It was an unlucky coincidence that Best – His Mother's Son should have featured an early shot in which a young boy kicked a football against the wall of a terraced house, an image that also featured significantly in Guy Hibbert's recent drama Five Minutes of Heaven and which instantly jabbed me into some invidious comparisons.
Both were dramas from Northern Ireland and both took real lives as their starting point. But whereas Hibbert's drama launched off from hard facts into larger truths, Terry Cafolla's film remained penned in by biographical fidelity. In the end, it somehow seemed smaller than the tale than it was telling, partly because it consciously offered the back-story to a larger and better-known melodrama, but also because it never seemed entirely sure what to do with the material it had.
That oddly broken-backed title was one clue to the problem, the dash betraying a calculation. We have to get Best above the title, they must have thought. His is the name that's going to sell the programme to an audience (and his was the face, as it happens, which sold it on to the front page of the Radio Times, a big coup for a one-off drama). On the other hand, we'd better make it clear – for trades-descriptions purposes, if nothing else – that this isn't the George Best biopic that so many people have struggled to make. It isn't his submission to alcohol that is relevant here so much as that of his mother, a woman who didn't take her first drink until she was over 40 but then took to it with such zeal that she was dead in 10 years.
Cafolla's theory here was that Ann Best was a victim of passive celebrity, driven to drink by the fallout from her son's sudden fame. At first, the press are just a novel nuisance ("It took me two minutes to walk to the shops and 10 to get through me own garden"), but then the novelty fades, and passers-by start to make catty remarks instead of friendly ones. Her son has become a public property and in Belfast she is his public representative. When she discovers that a glass of sherry takes the edge off her anxiety, she also finds that she can't stop at one glass. Before very long there are bottles hidden behind the washing machine and she's finding unexplained bruises when she wakes from a bender.
Michelle Fairley played her well, but she really didn't have a lot to work with other than the melancholy clichés of the alcoholic downward spiral. The assumption that it was George's fame, and not a deeper-rooted or more personal sorrow that triggered her drinking, meant you were left entirely on the outside looking in, and since you knew that this dispiriting slide would end in all-round disappointment there wasn't much to do but endure it. Ann's own sporting talent – as a hockey player – gets one mention, but there's no real exploration of the possibility that her son's triumph suddenly crystallised a regret that had long lain dormant. In a sense, the drama replicates her original plight – she ceases to be herself and becomes merely George Best's mother, her tragedy humoured by us because we hope that it might throw light on the one we're truly fascinated by.

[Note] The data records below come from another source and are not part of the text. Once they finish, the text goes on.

(** A profile entry only grows: the width does not shrink and a column
    once nullable stays so. *)
Definition grows (a b : col_stats) : Prop :=
  max_len a ≤ max_len b ∧ (nullable a = true → nullable b = true).

(** What the corpus holds in the column [col]: the greatest width of a
    token, and whether a token is read as missing. *)
Definition column_summary (files : list csv_file) (col : string) : col_stats :=
  {| max_len := foldr Z.max 0 (token_width <$> files ≫= tokens_of col);
     nullable := existsb absent (files ≫= tokens_of col) |}.


(** A scan for [GO]: [prevG] tells whether the character before the
    text is a [G]; the result is [None] when [GO] is met, and otherwise
    whether the text read so far ends with a [G]. *)
Fixpoint scan_GO (prevG : bool) (s : string) : option bool :=
  match s with
  | EmptyString => Some prevG
  | String c s' =>
      if prevG && bool_decide (c = "O"%char) then None
      else scan_GO (bool_decide (c = "G"%char)) s'
  end.

(** The two statements of the generated text. *)
Definition drop_statement : string :=
  "IF OBJECT_ID(N'[dbo].[BigCsvTable]', N'U') IS NOT NULL" +:+ nl +:+
  "    DROP TABLE [dbo].[BigCsvTable];".

Definition create_statement (stats : dict col_stats) : string :=
  "CREATE TABLE [dbo].[BigCsvTable] (" +:+ nl +:+
  join ("," +:+ nl) ((λ kv, col_line kv.1 kv.2) <$> stats) +:+ nl +:+ ");".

Comparisons are all but unavoidable in the case of Reggie Perrin, a remake of The Fall and Rise of Reginald Perrin, with Martin Clunes making the bold attempt to fill Leonard Rossiter's boots. I don't know if I can stress enough what a depressing idea this is on paper. A television channel should always have the ambition to create its own fond memories rather than lazily refurbish those from 30 years ago. And if you do go the recycling route you're likely to find that the fond memories of five years ago will probably get in the way. When David Nobbs's sitcom first went out, its bleak take on the purgatory of office life had very few rivals. The remake has to compete not only with memories of its own source, but also of The Office, a comedy that effectively rewrote the rules about how you could tackle the anomie of the nine-to-five.
It really is a bit surprising, then, that Reggie Perrin should work as well as it does. Martin Clunes helps a lot. He looks funny when he's glum, in a way that's sufficiently different to Leonard Rossiter. And the script – a collaboration between Simon Nye and David Nobbs – has some good lines in it. Reggie doesn't work at Sunshine Desserts anymore (though he walks past the sign on his way to the office), but at a grooming products company. CJ is younger and rather less dependent on his "I didn't get where I am today" catchphrase, and Reggie's toadying subordinates have been replaced by an unconvincing pair of marketing-types. It's not a disaster, by any means, which may be the best you can hope for from such an unimaginative commission.